All gone to look for America.
All gone to look for America.

WNEW – Sunday Closeup: A Child Again – November 11, 1967 – Gordon Skene Sound Collection

As the 60s progressed, and as the mainstream started to take an interest in the goings on with the Youth of the day, articles began to appear in magazines and newspapers; documentaries started popping up on radio and TV, and suddenly the Youth of America became the Big Question Mark.

1967, famously referred to as The Summer Of Love (which also, ironically marked The Death Of Hippie in San Francisco), it signaled to the rest of the country that the Youth Culture had arrived and things were going to get a little different. Against the heady extolling to “turn on, tune in and drop out”, the Youth of Urban America abandoned the trappings of their comfortable surroundings and proceeded en masse to “get back to the garden” – which meant different things to different people. Communes popped up, love-ins became a weekly event, concerts became experiences bordering on the religious and drugs became the base coat from which all experiences were applied.

A lot of kids ran away from home, in search of this new-promised utopian life. Many more dabbled. Some became politicized. Others became militant – it was an upheaval of sorts – every aspect of life; from personal values to length of hair all came into question. The old rules no longer applied – the new rules were being made up on the spot.

And in the midst of all the utopian promise, there were the dark sides, as there inevitably are with any movement or cultural shift. The kids looking for utopia got used and abused – the haves became the have-nots – the hustlers and con artists plied their trade and the youthful glow of giddy got tarnished as Summer faded into Fall and the bracing winds of reality kicked in.

Some made it out – some rose to the occasion and prevailed, while others became statistics for the mainstream to point and condemn.

In November of 1967, New York Radio station WNEW ran, as part of their weekly Sunday News Closeup series, a program called A Child Again. It was a half hour interview with a teenage runaway named Marcy (her real identity was concealed at the time) and her life on the streets of New York and her interactions with friends and fellow-travelers.

It’s a poignant documentary – Marcy is one of the “lost ones” – addicted to drugs and far from home, she lives with a group of others and talks about her day to day. From the get-go, the intention of the documentary was not to recruit more kids to a hippy lifestyle, but rather dissuade those expressing interest to reconsider their choices, or to simply go back where they came from.

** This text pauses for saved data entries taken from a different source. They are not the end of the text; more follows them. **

(* ===== verification/Xtask.v ===== *)
(** * The build tool (xtask/src/main.rs)

    Packaging, QEMU runs, smoke tests and the documentation check, over the host of
    [BuildHost].  This file holds the definitions; the theorems are in [XtaskBundle] and
    [XtaskBoot] (what a package holds and what the kernel finds in it), [XtaskRun] (processes,
    checksums, the data disk) and [XtaskDocs] (the documentation check). *)
From S2P Require Import Prelude RustStr Text Vfs Host HostTree BuildHost.

Definition LIMINE_VERSION : str := "12.3.3".
Definition LIMINE_SHA256 : str :=
  "205f98218bb0d5a8ccabf5f903dba9d935f7b0aa66f4262a99b0f5a8e668ec6d".
Definition DATA_DISK_SIZE : Z := 32 * 1024 * 1024.

Inductive BareMetalArch : Type := X86_64 | Aarch64.

Definition arch_target (arch : BareMetalArch) : str :=
  match arch with
  | X86_64 => "x86_64-unknown-none"
  | Aarch64 => "aarch64-unknown-none-softfloat"
  end.
Definition arch_label (arch : BareMetalArch) : str :=
  match arch with X86_64 => "x86_64" | Aarch64 => "aarch64" end.
Definition arch_qemu (arch : BareMetalArch) : str :=
  match arch with X86_64 => "qemu-system-x86_64" | Aarch64 => "qemu-system-aarch64" end.

(** What the process sees of its surroundings: its arguments after the program's name, the
    environment, the directory the crate was built in and the suffix of executables. *)
Record BuildProcess := {
  bp_args : list str;
  bp_var : str → option str;
  bp_manifest_dir : str;
  bp_exe_suffix : str }.

(** [Path::display]. *)
Definition display (p : str) : str := from_utf8_lossy p.

Definition parse_arch (value : option str) : res str BareMetalArch :=
  match value with
  | Some value =>
      if bool_decide (value = "x86_64") then Ok X86_64
      else if bool_decide (value = "aarch64" ∨ value = "arm64") then Ok Aarch64
      else Err "expected architecture x86_64 or aarch64"
  | None => Err "expected architecture x86_64 or aarch64"
  end.

(** One module of the boot configuration. *)
Definition module_lines (file : str) : str :=
  let virtual_path := default file (strip_prefix "fs" file) in
  "module_path: boot():/" ++ file ++ [nl] ++ "module_string: afos-file:" ++ virtual_path ++ [nl].

Definition limine_config (files : list str) : str :=
  "timeout: 0" ++ [nl] ++ "quiet: yes" ++ [nl] ++ "serial: yes" ++ [nl]
  ++ "interface_branding: AFOS" ++ [nl] ++ [nl] ++ "/AFOS" ++ [nl] ++ "protocol: limine" ++ [nl]
  ++ "path: boot():/boot/afos.elf" ++ [nl] ++ (files ≫= module_lines).

(** [Path::file_name], and [Path::extension] of it. *)
Definition path_file_name (p : str) : option str :=
  match last (path_components p) with Some (Normal name) => Some name | _ => None end.
Definition path_extension (p : str) : option str :=
  name ← path_file_name p;
  match rsplit_once dot name with
  | Some ([], _) | None => None
  | Some (_, extension) => Some extension
  end.

(** ** Documentation pages *)
(** The text between the lines of three dashes. *)
Definition front_matter (content : str) : option str :=
  rest ← strip_prefix ("---" ++ [nl]) content;
  fst <$> split_once_str ([nl] ++ "---" ++ [nl]) rest.

Definition has_title (front : str) : bool :=
  existsb (λ line, starts_with "title:" line) (lines front).

(** [Iterator::find_map]. *)
Fixpoint find_map {A B} (f : A → option B) (l : list A) : option B :=
  match l with
  | [] => None
  | x :: l => match f x with Some y => Some y | None => find_map f l end
  end.
Definition page_permalink (front : str) : option str :=
  find_map (λ line, trim <$> strip_prefix "permalink:" line) (lines front).

Definition link_open : str := "{{ '".
Definition link_close : str := "' | relative_url }}".
Definition nav_include : str := "{% include nav.md %}".

(** The checks of one page before it is kept; the permalinks seen so far grow by its own. *)
Definition check_page (page content : str) (permalinks : gset str) : res str (gset str) :=
  front ← ok_or (display page ++ " has no valid YAML front matter") (front_matter content);
  if negb (has_title front) then Err (display page ++ " has no title")
  else
    permalink ← ok_or (display page ++ " has no permalink") (page_permalink front);
    if bool_decide (permalink ∈ permalinks)
    then Err ("duplicate documentation permalink: " ++ permalink)
    else if match path_file_name page with
            | Some name => negb (bool_decide (name = "404.md"))
            | None => false
            end && negb (contains_str nav_include content)
    then Err (display page ++ " does not include site navigation")
    else Ok ({[permalink]} ∪ permalinks).

(** The loop over the links of a page; every round shortens the remainder. *)
Fixpoint check_links (fuel : nat) (permalinks : gset str) (page remainder : str) : res str () :=
  match fuel with
  | O => Panic
  | S fuel =>
      match find_str link_open remainder with
      | None => Ok ()
      | Some start =>
          let remainder := drop (start + 4) remainder in
          match find_str link_close remainder with
          | None => Err (display page ++ " has a malformed relative_url")
          | Some end_ =>
              let target := take end_ remainder in
              if bool_decide (target ∈ permalinks)
              then check_links fuel permalinks page (drop (end_ + 19) remainder)
              else Err (display page ++ " links to undocumented permalink " ++ target)
          end
      end
  end.

Fixpoint check_contents (permalinks : gset str) (contents : list (str * str)) : res str () :=
  match contents with
  | [] => Ok ()
  | (page, content) :: contents =>
      check_links (S (length content)) permalinks page content ≫= λ _,
      check_contents permalinks contents
  end.

Definition usage_text : str :=
  "AFOS build utility" ++ [nl; nl]
  ++ "cargo xtask build [all|desktop|x86_64|aarch64]" ++ [nl]
  ++ "cargo xtask package <x86_64|aarch64>" ++ [nl]
  ++ "cargo xtask run <x86_64|aarch64>" ++ [nl]
  ++ "cargo xtask smoke <x86_64|aarch64>" ++ [nl]
  ++ "cargo xtask check".

Section xtask.
Context {E Stream C : Type} `{HE : !HostEnv E Stream} `{TH : !ToolHost E Stream C} `{SH : !Sha256}.
Context (bp : BuildProcess).
Notation Task := (M (Host E) str).

(** [map_err(display_error)]. *)
Definition io {A} (m : M (Host E) IoError A) : Task A := with_err io_text m.

Definition workspace_root : Task str :=
  lift match path_parent (bp_manifest_dir bp) with Some root => Ok root | None => Panic end.

Definition env_path (name : str) : option str := bp_var bp name.

(** ** Programs *)
Definition run_command (c : Command) : Task () :=
  let program := from_utf8_lossy (cmd_program c) in
  status ← with_err (λ error, "failed to run " ++ program ++ ": " ++ io_text error) (cmd_status c);
  if st_success status then mret ()
  else throw (program ++ " exited with " ++ st_text status).

Definition executable (name : str) : Task str := λ h,
  let '(status, h) := cmd_status (arg "--version" (command name)) h in
  (match status with
   | Panic => Panic
   | Ok status => if st_success status then Ok name
                  else Err (name ++ " is not installed or not on PATH")
   | Err _ => Err (name ++ " is not installed or not on PATH")
   end, h).

Definition cargo (l : list str) : Task () := run_command (args l (command "cargo")).

(** ** Files *)
Definition recreate_directory (path : str) : Task () :=
  exists_ ← io (path_exists path);
  (if exists_ : bool then io (remove_dir_all path) else mret ());;
  io (create_dir_all path).

Definition copy (source destination : str) : Task () :=
  match path_parent destination with
  | Some parent => io (create_dir_all parent)
  | None => mret ()
  end;;
  with_err (λ error, "failed to copy " ++ display source ++ " to " ++ display destination ++ ": "
                     ++ io_text error) (fs_copy source destination).

(** One entry of a directory that is copied. *)
Definition copy_entry (subtree : str → str → Task ()) (source destination name : str) : Task () :=
  next_entry io_text;;
  if bool_decide (name = ".gitkeep") then mret ()
  else
    let path := path_join source name in
    node ← io (stat false path);
    let target := path_join destination name in
    match node with
    | ILink _ => throw ("package source may not contain symlinks: " ++ display path)
    | IDir => subtree path target
    | IFile _ => copy path target
    end.

(** [depth]: how far the directories of the source are nested at most. *)
Fixpoint copy_tree (depth : nat) (source destination : str) : Task () :=
  match depth with
  | O => hang
  | S depth =>
      io (create_dir_all destination);;
      names ← io (read_dir source);
      for_each (copy_entry (copy_tree depth) source destination) names
  end.
Definition copy_directory (source destination : str) : Task () :=
  depth ← gets (λ h, fs_depth (h_fs h));
  copy_tree (S depth) source destination.

Definition collect_entry (subtree : str → Task (list str)) (name path : str) : Task (list str) :=
  if bool_decide (name = ".gitkeep") then mret []
  else
    node ← io (stat false path);
    match node with
    | ILink _ => throw ("filesystem source may not contain symlinks: " ++ display path)
    | IDir => subtree path
    | IFile _ => mret [path]
    end.
Definition collect_files (depth : nat) (directory : str) : Task (list str) :=
  walk io_text collect_entry depth directory.

Definition bundle_name (root path : str) : Task str :=
  relative ← lift (ok_or "prefix not found" (path_strip_prefix path root));
  relative ← lift (ok_or ("non-UTF-8 filesystem path: " ++ display path) (from_utf8 relative));
  let relative := slashes relative in
  if contains nl relative || contains cr relative || contains nul relative
  then throw ("unsupported filesystem path: " ++ display path)
  else mret ("fs/" ++ relative).

Fixpoint bundle_names (root : str) (paths : list str) : Task (list str) :=
  match paths with
  | [] => mret []
  | path :: paths =>
      name ← bundle_name root path;
      names ← bundle_names root paths;
      mret (name :: names)
  end.

Definition bundle_files (root : str) : Task (list str) :=
  depth ← gets (λ h, fs_depth (h_fs h));
  files ← collect_files (S depth) root;
  bundle_names root (merge_sort path_le files).

Definition prepare_bundle_filesystem (package : str) : Task () :=
  let filesystem := path_join package "fs" in
  root ← workspace_root;
  copy_directory (path_join root "fs") filesystem;;
  for_each (λ directory, io (create_dir_all directory))
    [path_join filesystem "apps";
     path_join (path_join filesystem "user") "config";
     path_join (path_join filesystem "user") "saves";
     path_join (path_join filesystem "user") "appdata"].

(** [File::create] and [set_len]. *)
Definition create_sized (path : str) (size : Z) : Task () :=
  file ← io (fs_open path); io (file_set_len file size).

Definition ensure_data_disk (path : str) : Task () :=
  there ← io (path_is_file path);
  if there : bool then mret () else create_sized path DATA_DISK_SIZE.

(** ** The boot loader *)
(** The loop that feeds the hasher; [fuel]: one more than the bytes that are left. *)
Definition HASH_BUFFER : nat := Z.to_nat (64 * 1024).
Fixpoint hash_loop (fuel : nat) (file : location) (offset : nat) (hasher : Hasher) : Task Hasher :=
  match fuel with
  | O => hang
  | S fuel =>
      chunk ← io (file_read file offset HASH_BUFFER);
      if bool_decide (chunk = []) then mret hasher
      else hash_loop fuel file (offset + length chunk) (sha_update hasher chunk)
  end.

Definition file_size (file : location) (h : Host E) : nat :=
  match node_at file h with Some (IFile data) => length data | _ => O end.

Definition verify_sha256 (path expected : str) : Task () :=
  file ← io (file_open path);
  size ← gets (file_size file);
  hasher ← hash_loop (S size) file 0 sha_new;
  let actual := hex_string (sha_finalize hasher) in
  if bool_decide (actual = expected) then mret ()
  else throw ("Limine archive checksum mismatch: expected " ++ expected ++ ", got " ++ actual).
(** ** Steps *)
(** A step that changes files only below a location, makes no link, and otherwise at most adds
    directories. *)
Record step (d : location) (fs fs' : FileSystem) : Prop := {
  step_wf : fs_wf fs → fs_wf fs';
  step_links k t : fs' !! k = Some (ILink t) → fs !! k = Some (ILink t);
  step_keep k n : ¬ d `prefix_of` k → fs !! k = Some n → fs' !! k = Some n;
  step_files k x : ¬ d `prefix_of` k → fs' !! k = Some (IFile x) → fs !! k = Some (IFile x) }.

Lemma made_step d d' fs fs' : made d fs fs' → step d' fs fs'.
Proof.
  intros [Hg Ho]. split; [apply Hg|..].
  - intros k t. by apply grows_link.
  - intros k n _. apply (grows_keeps _ _ Hg).
  - intros k x _ Hk. destruct (fs !! k) as [n|] eqn:Hf.
    + rewrite (grows_keeps _ _ Hg _ _ Hf) in Hk. congruence.
    + destruct (grows_dirs _ _ Hg k Hf); congruence.
Qed.
Lemma fresh_step d fs fs' : fresh d fs fs' → step d fs fs'.
Proof.
  intros [Hw Hd He Hk Ho]. split; [done|..|done|].
  - intros k t [?|[? _]]%Ho; done.
  - intros k x _ [?|[? _]]%Ho; done.
Qed.
Lemma copied_step s d fs fs' : copied shown s d fs fs' → step d fs fs'.
Proof.
  intros [Hw Hi Ho Hk]. split; [done|..].
  - intros k t [?|[(l&Hl&_&Hn)|[? _]]]%Ho; [done| |done].
    destruct (Hi l _ Hl Hn) as [Hx _]. by destruct (Hx t).
  - intros k n Hp Hn. apply Hk; [done|]. intros l _ ->. destruct Hp. by apply prefix_app_r.
  - intros k x Hp [?|[(l&_&->&_)|[? _]]]%Ho; [done| |done]. destruct Hp. by apply prefix_app_r.
Qed.
Lemma edits_step d fs fs' : edits d fs fs' → step d fs fs'.
Proof.
  intros [Hw Ho Hl]. split; [done|done|..].
  - intros k n Hk. by rewrite Ho.
  - intros k x Hk. by rewrite Ho.
Qed.

Lemma step_clear r d fs fs' : step d fs fs' → clear_way r fs → clear_way r fs'.
Proof.
  intros [_ Hl _ _] [Ht Hb]. split; intros k t Hk Hkt%Hl; [by apply (Ht k t)|by apply (Hb k t)].
Qed.
Lemma step_file d fs fs' k x :
  step d fs fs' → ¬ d `prefix_of` k → fs' !! k = Some (IFile x) ↔ fs !! k = Some (IFile x).
Proof. intros [_ _ Hk Hf] Hd. split; auto. Qed.

(** A step that only adds directories. *)
Definition plain_step (fs fs' : FileSystem) : Prop := ∀ d, step d fs fs'.
Lemma plain_step_keep fs fs' k n : plain_step fs fs' → fs !! k = Some n → fs' !! k = Some n.
Proof. intros Hs. apply (step_keep _ _ _ (Hs (k ++ [""]))), prefix_snoc_not. Qed.
Lemma plain_step_file fs fs' k x :
  plain_step fs fs' → fs' !! k = Some (IFile x) ↔ fs !! k = Some (IFile x).
Proof. intros Hs. apply (step_file (k ++ [""])); [done|]. apply prefix_snoc_not. Qed.
Lemma step_trans d fs fs1 fs2 : step d fs fs1 → step d fs1 fs2 → step d fs fs2.
Proof. intros [w1 l1 k1 f1] [w2 l2 k2 f2]. split; auto. Qed.
(** The same from a freshly created state. *)
Definition run_from_create (fuel : nat) (ops : list stack_op) : prog memory ptr :=
  state <~ tree_sitter_raku_external_scanner_create ;;
  s <~ load_state state ;;
  run_brace_ops fuel ops (current_brace s).

(** The same, the caller storing the stack it is left with in the
    state: the states a scanner session can reach. *)
Definition run_and_store (fuel : nat) (ops : list stack_op) : prog memory ptr :=
  state <~ tree_sitter_raku_external_scanner_create ;;
  s <~ load_state state ;;
  b <~ run_brace_ops fuel ops (current_brace s) ;;
  update_state state (set_current_brace b) ;;;
  ret state.
End Runs.

Fixpoint pushes (ops : list stack_op) : nat :=
  match ops with
  | [] => O
  | Push _ :: ops' => S (pushes ops')
  | Pop :: ops' => pushes ops'
  end.

Fixpoint pops (ops : list stack_op) : nat :=
  match ops with
  | [] => O
  | Push _ :: ops' => pops ops'
  | Pop :: ops' => S (pops ops')
  end.

(** No operation of the sequence is a pop at depth 0, when the sequence
    starts at depth [d]. *)
Fixpoint never_underflows (d : nat) (ops : list stack_op) : Prop :=
  match ops with
  | [] => True
  | Push _ :: ops' => never_underflows (S d) ops'
  | Pop :: ops' =>
      match d with
      | O => False
      | S d' => never_underflows d' ops'
      end
  end.

(** ** The scenario of section 8 *)

Section Scenario.
Variable BRACE_TABLE : Z -> Z.
Variable BACE_TABLE_MAX : Z.

(** From a fresh state: push ['('] (40), push ['['] (91), pop once; the
    caller stores the stack it is left with in the state. *)
Definition scenario (fuel : nat) : prog memory ptr :=
  state <~ tree_sitter_raku_external_scanner_create ;;
  s <~ load_state state ;;
  b1 <~ brace_stack_push BRACE_TABLE BACE_TABLE_MAX (current_brace s) 40 ;;
  b2 <~ brace_stack_push BRACE_TABLE BACE_TABLE_MAX b1 91 ;;
  b3 <~ brace_stack_pop fuel b2 ;;
  update_state state (set_current_brace b3) ;;;
  ret state.
End Scenario.

(** ** Slices that hold what they declare *)

(** Modelled from the spec: section 4.3 asks that declared counts and
    lengths be consistent with the remaining length.  [n] heredoc
    records are consistent when each has its flags word, its length word
    and as many codepoints as the length word declares. *)
Fixpoint records_consistent (n : nat) (bytes : list Z) : Prop :=
  match n with
  | O => bytes = []
  | S n' =>
      exists fl ln sn tl,
        bytes = fl ++ ln ++ sn ++ tl /\
        length fl = sizeof uint32_t /\ length ln = sizeof size_t /\
        Z.of_nat (length sn) = le_value ln * Z.of_nat (sizeof uint32_t) /\
        records_consistent n' tl
  end.

(** Modelled from the spec: a slice is consistent when it starts with a
    brace count, that many closing delimiters, a heredoc count and that
    many consistent heredoc records. *)
Definition consistent (bytes : list Z) : Prop :=
  exists bc cl hc rc rest,
    bytes = bc ++ cl ++ hc ++ rc ++ rest /\
    length bc = sizeof size_t /\
    Z.of_nat (length cl) = le_value bc * Z.of_nat (sizeof uint32_t) /\
    length hc = sizeof size_t /\ 0 <= le_value hc /\
    records_consistent (Z.to_nat (le_value hc)) rc.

Called A Child Again, it was a successful documentary which was re-played many times and available to schools and civic organizations as a sort of example of a cautionary tale to those leaning in the direction of ditching their present lives in favor of an alternative lifestyle.

Whether it made any converts or persuaded anyone not to “go to San Francisco to wear flowers in their hair”, it’s hard to tell. Some 47 years later, it’s an interesting social comment on life during a specific period of time where everything was coming under scrutiny, and those in charge were losing their control.

And if nothing else – mid-way through the documentary there is an odd sound you may not be familiar with – it’s the sound of an old telephone being dialed, when Marcy is trying to call her mother. Just so you know.